L’enquête Boohoo montre l’intérêt de cette approche par série de produits. La DGCCRF indique avoir analysé les prix de plusieurs centaines d’articles, en rapprochant prix de vente, prix barrés et pourcentages de réduction. Elle ne dit pas que chaque page du site était irrégulière ; elle décrit une proportion de contrôles non conformes et une méthode de vérification portant sur la réalité de la baisse. Une entreprise qui répond à une enquête doit donc distinguer la matérialité de chaque référence de l’extrapolation statistique. Elle peut demander la liste exacte des pages, des dates, des prix et des paramètres retenus, puis vérifier si l’échantillon correspond bien au grief formulé.
L’article L. 121-2 complète cette règle. Une pratique commerciale est trompeuse lorsqu’elle repose sur des présentations fausses ou de nature à induire en erreur, notamment sur les caractéristiques du bien, sa composition, son prix, le mode de calcul du prix, le caractère promotionnel et les conditions de vente. La formule légale vise « le prix ou le mode de calcul du prix ». Le même texte permet donc de traiter dans une seule qualification les faux pourcentages, les références invérifiables et une information inexacte sur la matière d’un produit. La règle se lit dans l’article L. 121-2 du Code de la consommation.
Le dossier peut aussi relever d’une omission trompeuse. L’article L. 121-3 vise le professionnel qui « omet, dissimule ou fournit de façon inintelligible » une information substantielle, compte tenu du support employé et du moment où l’information est communiquée. Une page mobile qui affiche un grand prix barré, mais renvoie l’explication du prix de référence dans un document difficile à trouver, peut être examinée sous cet angle. Il faut analyser la présentation dans son ensemble : emplacement du prix, contraste, chronomètre, mention de fin de vente, conditions d’accès, identité du vendeur, frais et composition. L’article L. 121-3 du Code de la consommation encadre cette analyse.
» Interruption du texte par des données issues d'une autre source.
Lemma chain_classified o r :
  sameScope r o = true → ((o_ChainTerminalGeneration o <? rec_ChainTerminalGeneration r) || (o_PolicyGeneration o <? rec_PolicyGeneration r)) = false →
  ((o_ChainTerminalGeneration o =? rec_ChainTerminalGeneration r)
     && ((o_ChainDigest o !=s rec_ChainDigest r) || negb (o_ChainHopCount o =? rec_ChainHopCount r)
         || (o_TerminalAuthorityKeyID o !=s rec_TerminalAuthorityKeyID r))) = false →
  ((o_PolicyGeneration o =? rec_PolicyGeneration r) && (o_PolicyPayloadDigest o !=s rec_PolicyPayloadDigest r)) = false →
  same_or_newer r (recordFromObservation o).
Proof.
  intros Hs Hr Ha Hp. unfold sameScope in Hs. to_prop. split; cbn; [by split_and!|lia|lia| |].
  - intros E. unfold authority_side. cbn. rewrite E, Z.eqb_refl in Ha. cbn [andb] in Ha. to_prop. congruence.
  - intros E. rewrite E, Z.eqb_refl in Hp. cbn [andb] in Hp. by to_prop.
Qed.

Lemma chain_sound dataRoot o :
  validKeyID (o_TrustRootKeyID o) = true →
  sound_observation (locked dataRoot (trim_prefix "sha256:" (o_TrustRootKeyID o))) (trim_prefix "sha256:" (o_TrustRootKeyID o))
    writeAndVerifyRecord (classify o) (recordFromObservation o).
Proof.
  intros (h & Eh & Hlen & Hh)%digest_string_iff. rewrite Eh. constructor.
  - apply keeps_open_locked; [|apply keeps_attempt]. apply keeps_bind; [apply keeps_attempt|intros _; apply keeps_stateRoot].
  - eexists _, _. split; [reflexivity|]. split.
    { intros p. apply looks_bind; [apply looks_attempt|intros _; apply looks_opened]. }
    intros root random. change (trim_prefix "sha256:" ("sha256:" +:+ h)) with h. apply not_temporary; [by intros ->|done].
  - intros r. unfold classify. destruct (sameScope r o) eqn:Es; [|done]. cbn [negb].
    destruct (_ || (o_PolicyGeneration o <? _)) eqn:Er; [done|]. destruct (_ && (_ || _)) eqn:Ea; [done|].
    destruct (_ && (o_PolicyPayloadDigest o !=s _)) eqn:Ep; [done|]. intros _. by apply chain_classified.
  - intros r Hv. unfold classify. destruct (sameScope r o) eqn:Es; [|done]. cbn [negb].
    destruct (_ || (o_PolicyGeneration o <? _)) eqn:Er; [done|]. destruct (_ && (_ || _)) eqn:Ea; [done|].
    destruct (_ && (o_PolicyPayloadDigest o !=s _)) eqn:Ep; [done|].
    destruct (_ && (o_PolicyGeneration o =? _)) eqn:Em; [|done]. intros _.
    destruct (chain_classified o r Es Er Ea Ep) as [(S1 & S2 & S3 & S4) _ _ HA HP]. cbn in *. to_prop.
    rewrite H, H0 in *. specialize (HA eq_refl). specialize (HP eq_refl). injection HA as ? ? ?. destruct r; cbn in *.
    unfold recordFromObservation. by subst.
Qed.

(** ** Properties *)

Definition call (i : string * Observation) : world → outcome record * world := observe i.1 i.2.
Definition chain_path (dataRoot : string) (o : Observation) : path :=
  state_path dataRoot state_directories (trim_prefix "sha256:" (o_TrustRootKeyID o)).

Lemma chain_call_step i w :
  (∀ q r, stored w q = Some r → ∃ r', stored (call i w).2 q = Some r' ∧ advances r r')
  ∧ (has_prefix "/" i.1 = true → accepted (call i w).1 = true →
       stored (call i w).2 (chain_path i.1 i.2) = Some (recordFromObservation i.2)).
Proof.
  destruct i as [dataRoot o]. unfold call, observe. cbn [fst snd].
  destruct (validObservation o) eqn:Hv; cbn [negb]; [|by split; [intros q r; exists r|]].
  assert (validKeyID (o_TrustRootKeyID o) = true) as Ha by (unfold validObservation in Hv; to_prop; done).
  pose proof (observe_step _ _ _ _ _ (chain_sound dataRoot o Ha) w) as Hs.
  destruct (observe_record _ _ _ _ _ w) as [out w']. destruct (Hs out w' eq_refl) as [Hmono Hacc].
  split; [done|]. intros Habs H. destruct (Hacc H) as (root & w1 & Hroot & Hst).
  apply open_locked_root in Hroot as [w2 Hroot]. apply bind_some in Hroot as (? & w3 & _ & Hroot).
  apply stateRoot_root in Hroot as ->; [|done]. exact Hst.
Qed.

Lemma chain_result_accepted o out : snd (result_of o out) = None ↔ accepted out = true.
Proof. by destruct out as [[]| | | |]. Qed.

(** Monotonic rotation-chain state: after an accepted observation of a trust root and any
    further observations under any failures, an accepted observation of that root
    lowers neither generation; with the same chain generation it has the
    same chain digest, hop count and terminal authority, and with the same policy
    generation the same policy digest. *)
Theorem chain_state_monotone dataRoot o1 o2 r1 r2 w1 w1' w2 w2' :
  has_prefix "/" dataRoot = true → o_TrustRootKeyID o1 = o_TrustRootKeyID o2 →
  Observe dataRoot o1 w1 = ((r1, None), w1') → later call w1' w2 → Observe dataRoot o2 w2 = ((r2, None), w2') →
  o_ChainTerminalGeneration o1 <= o_ChainTerminalGeneration o2 ∧ o_PolicyGeneration o1 <= o_PolicyGeneration o2
  ∧ (o_ChainTerminalGeneration o1 = o_ChainTerminalGeneration o2 →
       o_ChainDigest o1 = o_ChainDigest o2 ∧ o_ChainHopCount o1 = o_ChainHopCount o2
       ∧ o_TerminalAuthorityKeyID o1 = o_TerminalAuthorityKeyID o2)
  ∧ (o_PolicyGeneration o1 = o_PolicyGeneration o2 → o_PolicyPayloadDigest o1 = o_PolicyPayloadDigest o2).
Proof.
  intros Habs Hroot H1 Hl H2. unfold Observe in *.
  destruct (observe dataRoot o1 w1) as [out1 u1] eqn:E1. destruct (observe dataRoot o2 w2) as [out2 u2] eqn:E2.
  injection H1 as H1 <-. injection H2 as H2 <-.
  assert (advances (recordFromObservation o1) (recordFromObservation o2)) as [_ HA HP HE HD].
  { apply (accepted_in_order call (λ i, recordFromObservation i.2) (λ i p, has_prefix "/" i.1 = true ∧ p = chain_path i.1 i.2)
      (λ i w, proj1 (chain_call_step i w))) with (i := (dataRoot, o1)) (w1 := w1)
      (j := (dataRoot, o2)) (w2 := w2) (p := chain_path dataRoot o1); unfold call; cbn [fst snd]; rewrite ?E1, ?E2; try done.
    - intros i w p [Hp ->] Ha. by apply (proj2 (chain_call_step i w)).
    - unfold chain_path. by rewrite Hroot.
    - cbn [fst]. by rewrite <- (chain_result_accepted o1), H1.
    - cbn [fst]. by rewrite <- (chain_result_accepted o2), H2. }
  cbn in HA, HP, HE, HD. split_and!; try done. intros E. specialize (HE E). by injection HE as ? ? ?.
Qed.

Definition sample_observation (generation policyGeneration : Z) (c : ascii) : Observation :=
  {| o_TrustRootKeyID := sample_digest "a"; o_Purpose := Purpose; o_PolicyPayloadType := PolicyPayloadType;
     o_ChainTerminalGeneration := generation; o_ChainDigest := sample_digest c; o_ChainHopCount := 3;
     o_TerminalAuthorityKeyID := sample_digest "b"; o_PolicyGeneration := policyGeneration;
     o_PolicyPayloadDigest := sample_digest "5" |}.

Definition sample_first : (Result * option string) * world := Observe "/data" (sample_observation 3 9 "1") (sample_world []).
Definition sample_rollback : (Result * option string) * world := Observe "/data" (sample_observation 4 8 "2") sample_first.2.
Definition sample_second : (Result * option string) * world := Observe "/data" (sample_observation 4 9 "2") sample_rollback.2.

Example chain_sample_evaluations :
  (List.map (λ x : (Result * option string) * world, Evaluation x.1.1) [sample_first; sample_rollback; sample_second])
  = [EvaluationInitialized; EvaluationRollbackRejected; EvaluationAdvanced].
Proof. by vm_compute. Qed.

Lemma chain_sample_accepted : sample_first.1.2 = None ∧ sample_second.1.2 = None.
Proof. by vm_compute. Qed.

Lemma chain_sample_later : later call sample_first.2 sample_rollback.2.
Proof.
  eapply (later_call _ _ ("/data", sample_observation 4 8 "2")); [by apply later_refl|].
  unfold sample_rollback, Observe, call. cbn [fst snd]. by destruct (observe _ _ _).
Qed.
La jurisprudence rappelle que le débat ne se réduit pas à l’existence d’une différence entre deux montants. Dans son arrêt du 11 juillet 2017, pourvoi n° 16-84.902, la chambre criminelle a cassé une décision qui n’avait pas suffisamment recherché si les prix de référence avaient été précédemment appliqués. La fiche de l’arrêt précise qu’une pratique est trompeuse lorsque la présentation « altère ou est susceptible d’altérer de manière substantielle le comportement économique » du consommateur normalement informé et raisonnablement attentif. L’arrêt est consultable sur Légifrance, Cour de cassation, chambre criminelle, 11 juillet 2017, pourvoi n° 16-84.902. Pour un site marchand, les preuves doivent donc porter sur deux éléments : la réalité du prix annoncé comme antérieur et l’effet de cette présentation sur la décision d’achat.
La chambre criminelle a repris cette logique dans un arrêt du 25 juin 2019, pourvoi n° 18-84.143, rendu dans le contentieux Netquattro. Elle a validé l’analyse d’une cour d’appel qui avait constaté des promotions maintenues pendant plusieurs mois, des prix barrés non réellement pratiqués et des dates de fin prorogées. Le raisonnement rapporté dans la décision indique que « le prix de référence mentionné doit correspondre à une réalité dont le commerçant doit pouvoir justifier ». Cette phrase décrit la question probatoire centrale de l’affaire Boohoo. La décision figure sur Légifrance, Cour de cassation, chambre criminelle, 25 juin 2019, pourvoi n° 18-84.143.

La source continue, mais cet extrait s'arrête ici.